Additional point of failure (processor); additional point of failure (rsync/ssh); non-realtime log replication (which is bad for breaking/progressive system failure/etc).
> To boot, syslog is annoying to tune, depending on your particular implementation.
All of the examples you list are easier to learn about, tweak, and monitor than the suggestions you've proposed, however.
> On an nginx server that services 2TB/mo worth of transit (which is distinctly possible since I've got infrastructure in production that does this), there's a good chance that you'll be stretching some of these limits a bit.
If you're dealing with 2 TB/mo in transit, you're probably capable enough to understand the risks with centralized log management and mitigate/monitor them ahead of time.
In addition to what danudey says, modern sysloggers also support Unix domain sockets, which are reliable. Typically this is /dev/log; on Linux, I believe the GNU C Library's syslog() uses this by default.

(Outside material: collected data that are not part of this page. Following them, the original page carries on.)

(** X21. On a store of well-typed tasks the route and the library agree:
    [GET] with [filter=overdue] answers the tasks of [getOverdueTasks], with
    [filter=today] those of [getTasksDueToday], with [sortBy=priority] the
    order of [sortTasks] by priority (descending, the default), and with
    [status=s] the tasks that [filterTasks] keeps for the one status [s]. *)
Theorem GET_agrees_with_task_utils
    (new_Date ToNumber : json -> num) (ToString : value -> string)
    (localeCompare : string -> string -> Z)
    (LocalTZA : Z -> bool -> Z) (now : Date) (tasks : list Task) :
  let tasksStore := map Task_to_object tasks in
  let GET := GET new_Date ToNumber ToString LocalTZA now tasksStore in
  GET (Some "overdue") None None None = map Task_to_object (getOverdueTasks now tasks) /\
  GET (Some "today") None None None = map Task_to_object (getTasksDueToday LocalTZA now tasks) /\
  GET None (Some "priority") None None
    = map Task_to_object (sortTasks localeCompare tasks SortPriority None) /\
  forall s : Status,
    GET None None None (Some (Status_to_string s))
    = map Task_to_object (filterTasks tasks (only_status s)).
Proof.
  repeat split.
  - unfold GET, getOverdueTasks; simpl. rewrite List_filter_map.
    f_equal. apply List.filter_ext. intros t.
    rewrite Task_to_object_dueDate, Task_to_object_status.
    destruct (dueDate t) as [d|]; [|reflexivity]. simpl.
    unfold Date_lt. f_equal; [f_equal|]; now destruct (status t).
  - unfold GET, getTasksDueToday; simpl. rewrite List_filter_map.
    f_equal. apply List.filter_ext. intros t.
    rewrite Task_to_object_dueDate.
    destruct (dueDate t) as [[d]|]; reflexivity.
  - unfold GET, sortTasks; simpl. apply Array_sort_map. intros a b.
    rewrite !Task_to_object_priority.
    destruct (priority a), (priority b); reflexivity.
  - intros s. unfold GET, filterTasks.
    replace (param_given (Some (Status_to_string s))) with (Some (Status_to_string s))
      by now destruct s.
    simpl. rewrite List_filter_map.
    f_equal. apply List.filter_ext. intros t.
    rewrite Task_to_object_status. unfold filter_accepts; simpl.
    rewrite Status_to_string_eqb, orb_false_r, !andb_true_r. reflexivity.
Qed.


(** ** The task generation route *)


Lemma generateTasks_completion_of (content : json) :
  generateTasks (Normal (completion_of content))
  = match parseTasksFromResponse_of (js_or (VJson content) (VStr EmptyString)) with
    | Normal tasks => Some tasks
    | Throw _ => None
    end.
Proof. reflexivity. Qed.





(** X24. A reply of the model that is not a string, or in which no text
    from an opening to a closing square bracket parses as JSON, is no
    error: the route answers 200 with no task. *)
Theorem ai_generate_unparseable_reply (new_Date : json -> num)
    (readings : nat -> Reading) (ms : list (string * json)) (input : string)
    (content : json) :
  member "input" ms = VStr input -> input <> EmptyString ->
  match content with
  | JStr response => unparseable "[" "]" response = true
  | _ => True
  end ->
  AiGenerateRoute.POST new_Date readings (Normal (JObj ms)) (Normal (completion_of content))
  = Generate200 [] 0.
Proof.
  intros Hm Hi Hc. unfold AiGenerateRoute.POST. simpl get_prop. cbv iota.
  rewrite Hm.
  assert (Ht : truthy (VStr input) = true) by (destruct input; [congruence|reflexivity]).
  rewrite Ht. simpl negb. simpl orb. cbv iota.
  rewrite generateTasks_completion_of.
  assert (Hp : parseTasksFromResponse_of (js_or (VJson content) (VStr EmptyString))
               = Normal (JArr [])).
  { unfold js_or. destruct (truthy (VJson content)) eqn:E; [|reflexivity].
    destruct content; try reflexivity.
    now apply parseTasksFromResponse_unparseable. }
  rewrite Hp. reflexivity.
Qed.

Lemma ai_generate_unparseable_reply_witness :
  AiGenerateRoute.POST host_new_Date readings_1 (Normal generation_request)
    (Normal (completion_of (JStr plain_reply)))
  = Generate200 [] 0.
Proof.
  apply (ai_generate_unparseable_reply host_new_Date readings_1
           [("input", JStr "plan the week")] "plan the week" (JStr plain_reply)).
  - reflexivity.
  - discriminate.
  - vm_compute. reflexivity.
Defined.

(** ** The task extraction route *)

Lemma find_findIndex {A : Type} (p : A -> bool) (l : list A) (x : A) :
  find p l = Some x ->
  exists i, findIndex p l = Some i /\ l !! i = Some x /\ p x = true.
Proof.
  induction l as [|y l IH]; simpl; [discriminate|].
  destruct (p y) eqn:E.
  - intros [= <-]. exists 0%nat. auto.
  - intros H. destruct (IH H) as (i & Hi & Hl & Hp).
    exists (S i). rewrite Hi. auto.
Qed.

Lemma strict_equals_VStr (s : string) (v : value) :
  strict_equals (VStr s) v = true -> v = VStr s.
Proof.
  destruct v as [|[]|]; simpl; try discriminate.
  intros H. apply String.eqb_eq in H. now subst.
Qed.

(** What a response with status 200 tells about the request and the store. *)
Lemma ExtractTasksRoute_POST_200 (new_Date : json -> num) (readings : nat -> Reading)
    (documentsStore documentsStore' : list Document) (body data : Completion json)
    (tasks created : list JsObject) (total auto : nat) (i name : string) :
  ExtractTasksRoute.POST new_Date readings documentsStore body data
  = (Extract200 tasks total auto created i name, documentsStore') ->
  exists ms document docIndex items,
    body = Normal (JObj ms) /\ member "documentId" ms = VStr i /\ i <> EmptyString /\
    find (ExtractTasksRoute.has_id (VStr i)) documentsStore = Some document /\
    findIndex (ExtractTasksRoute.has_id (VStr i)) documentsStore = Some docIndex /\
    doc_id document = i /\ doc_name document = name /\
    generateTasks data = Some (JArr items) /\
    processExtractedTasks new_Date name readings items = Normal tasks /\
    total = length tasks /\
    documentsStore'
    = <[docIndex := mkDocument i name (doc_content document) (Some tasks)
                      (doc_other document)]> documentsStore.
Proof.
  unfold ExtractTasksRoute.POST.
  destruct body as [[| | | | |ms]|]; try discriminate;
    try (simpl; discriminate).
  destruct (truthy (member "documentId" ms)) eqn:Ht; simpl; [|discriminate].
  destruct (find _ documentsStore) as [document|] eqn:Hf; [|discriminate].
  destruct (doc_content document) as [[|c content]|] eqn:Hc; try discriminate.
  destruct (generateTasks data) as [[| | | |items|]|] eqn:Hg; try discriminate.
  destruct (processExtractedTasks _ _ _ items) as [processedTasks|] eqn:Hp;
    [|discriminate].
  destruct (find_findIndex _ _ _ Hf) as (docIndex & Hi & Hl & Hid).
  rewrite Hi. intros [= <- <- _ _ <- <- <-].
  apply strict_equals_VStr in Hid.
  rewrite Hid in Hf, Hi, Ht.
  exists ms, document, docIndex, items.
  repeat split; try assumption; try reflexivity.
  - intros E. rewrite E in Ht. discriminate.
  - now rewrite Hc.
Qed.

(** X25. The extraction route never adds a document to its store: after a
    POST the store holds documents with the same ids at the same places. The
    module starts with the empty store and nothing else writes it, so there
    every POST answers 400, 404 or 500 and leaves the store empty, and every
    GET answers 400 or 404. *)
Theorem extract_tasks_store_never_grows (new_Date : json -> num)
    (readings : nat -> Reading) (documentsStore : list Document)
    (body data : Completion json) (documentId : option string) :
  map doc_id (snd (ExtractTasksRoute.POST new_Date readings documentsStore body data))
  = map doc_id documentsStore /\
  snd (ExtractTasksRoute.POST new_Date readings documentsStore_initial body data)
  = documentsStore_initial /\
  extraction_failed
    (fst (ExtractTasksRoute.POST new_Date readings documentsStore_initial body data))
  = true /\
  (ExtractTasksRoute.GET documentsStore_initial documentId = Extracted400 \/
   ExtractTasksRoute.GET documentsStore_initial documentId = Extracted404).
Proof.
  split; [|split; [|split]].
  - destruct (ExtractTasksRoute.POST new_Date readings documentsStore body data)
      as [response documentsStore'] eqn:E.
    destruct response as [err| |err|tasks total auto created i name].
    4: { apply ExtractTasksRoute_POST_200 in E.
         destruct E as (ms & document & docIndex & items & _ & _ & _ & Hf & Hi & Hid
                        & _ & _ & _ & _ & ->).
         simpl. destruct (find_findIndex _ _ _ Hf) as (j & Hj & Hl & _).
         rewrite Hi in Hj. injection Hj as <-.
         rewrite list_fmap_insert. simpl.
         apply list_insert_id. rewrite list_lookup_fmap, Hl. simpl. now rewrite Hid. }
    all: revert E; unfold ExtractTasksRoute.POST;
      repeat match goal with
      | |- context [match ?c with _ => _ end] => destruct c eqn:?; simpl
      | |- context [if ?c then _ else _] => destruct c eqn:?; simpl
      end; try discriminate; intros H; inversion H; subst; reflexivity.
  - unfold ExtractTasksRoute.POST, documentsStore_initial.
    destruct body as [[| | | | |ms]|]; try reflexivity;
      simpl; destruct (negb _); reflexivity.
  - unfold ExtractTasksRoute.POST, documentsStore_initial.
    destruct body as [[| | | | |ms]|]; try reflexivity;
      simpl; destruct (negb _); reflexivity.
  - destruct documentId as [[|c s]|]; simpl; auto.
Qed.

(** ** Tasks in local storage *)





(** ** The filter of the task board *)

Lemma Array_filter_at_still {A : Type} (callback : Date -> A -> bool) (now : Date)
    (i : nat) (l : list A) :
  Array_filter_at callback (fun _ => now) i l = List.filter (callback now) l.
Proof.
  revert i. induction l as [|x r IH]; intros i; simpl; [reflexivity|].
  now rewrite IH.
Qed.

Lemma Array_filter_at_sublist {A : Type} (p q : Date -> A -> bool) (now : nat -> Date)
    (i : nat) (l : list A) :
  (forall d x, p d x = true -> q d x = true) ->
  sublist (Array_filter_at p now i l) (Array_filter_at q now i l).
Proof.
  intros H. revert i. induction l as [|x r IH]; intros i; simpl; [constructor|].
  destruct (p (now i) x) eqn:E.
  - rewrite (H _ _ E). now constructor.
  - destruct (q (now i) x); [constructor|]; apply IH.
Qed.

Lemma List_filter_filter {A : Type} (p q : A -> bool) (l : list A) :
  List.filter p (List.filter q l) = List.filter (fun x => q x && p x) l.
Proof.
  induction l as [|x r IH]; simpl; [reflexivity|].
  destruct (q x); simpl; [destruct (p x)|]; now rewrite IH.
Qed.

On Linux, sending UDP to localhost is very reliable and fast, essentially going through kernel buffers with very little overhead. You will only see dropped data if the system is extremely overloaded. I did some testing, a few years back, and was not able to induce packet loss on localhost.
The usual way to set up centralized logging with syslog is to have each node run a local syslog daemon (eg., RSyslog), which then buffers the data and streams it to a central syslog daemon using a more reliable protocol such as RELP [1] over TCP.
While I agree with you on the whole, one minor point about UDP/datagrams: they are not reliable even on localhost under some circumstances. The point of datagrams is that they are allowed to be lost without a trace if the consumer (syslog) is not consuming fast enough. For example, if process A starts spewing 10,000 log records (UPD or datagram UNIX socket packets) a second at syslog, and syslog can only handle 5,000, then the other 5,000 records will be lost. Any other process will also get its records lost as they will not be guaranteed to be processed. The rate of loss will be controlled by how large a datagram buffer the consumer's kernel has. Moreover, the processing will not be uniform: the buffer is LIFO, so older records will be processed while newer ones will be lost.
On the other hand if you use stream sockets, the producer will either block or be told that the consumer is not ready to read any more data (beauty of TCP). In either case, TCP produces enough overhead compared to UDP to slow down the actual useful part of your application, which is often not desirable.
Neither one of these is a good solution as either your consumer or your producer needs to keep their own very large buffers to accommodate spikes in traffic. Ideally, you do this anyways to ensure that you hold onto all the packets you received.
Having said that, I don't know exactly what rsyslog does so I cannot say if this would actually be a problem for it.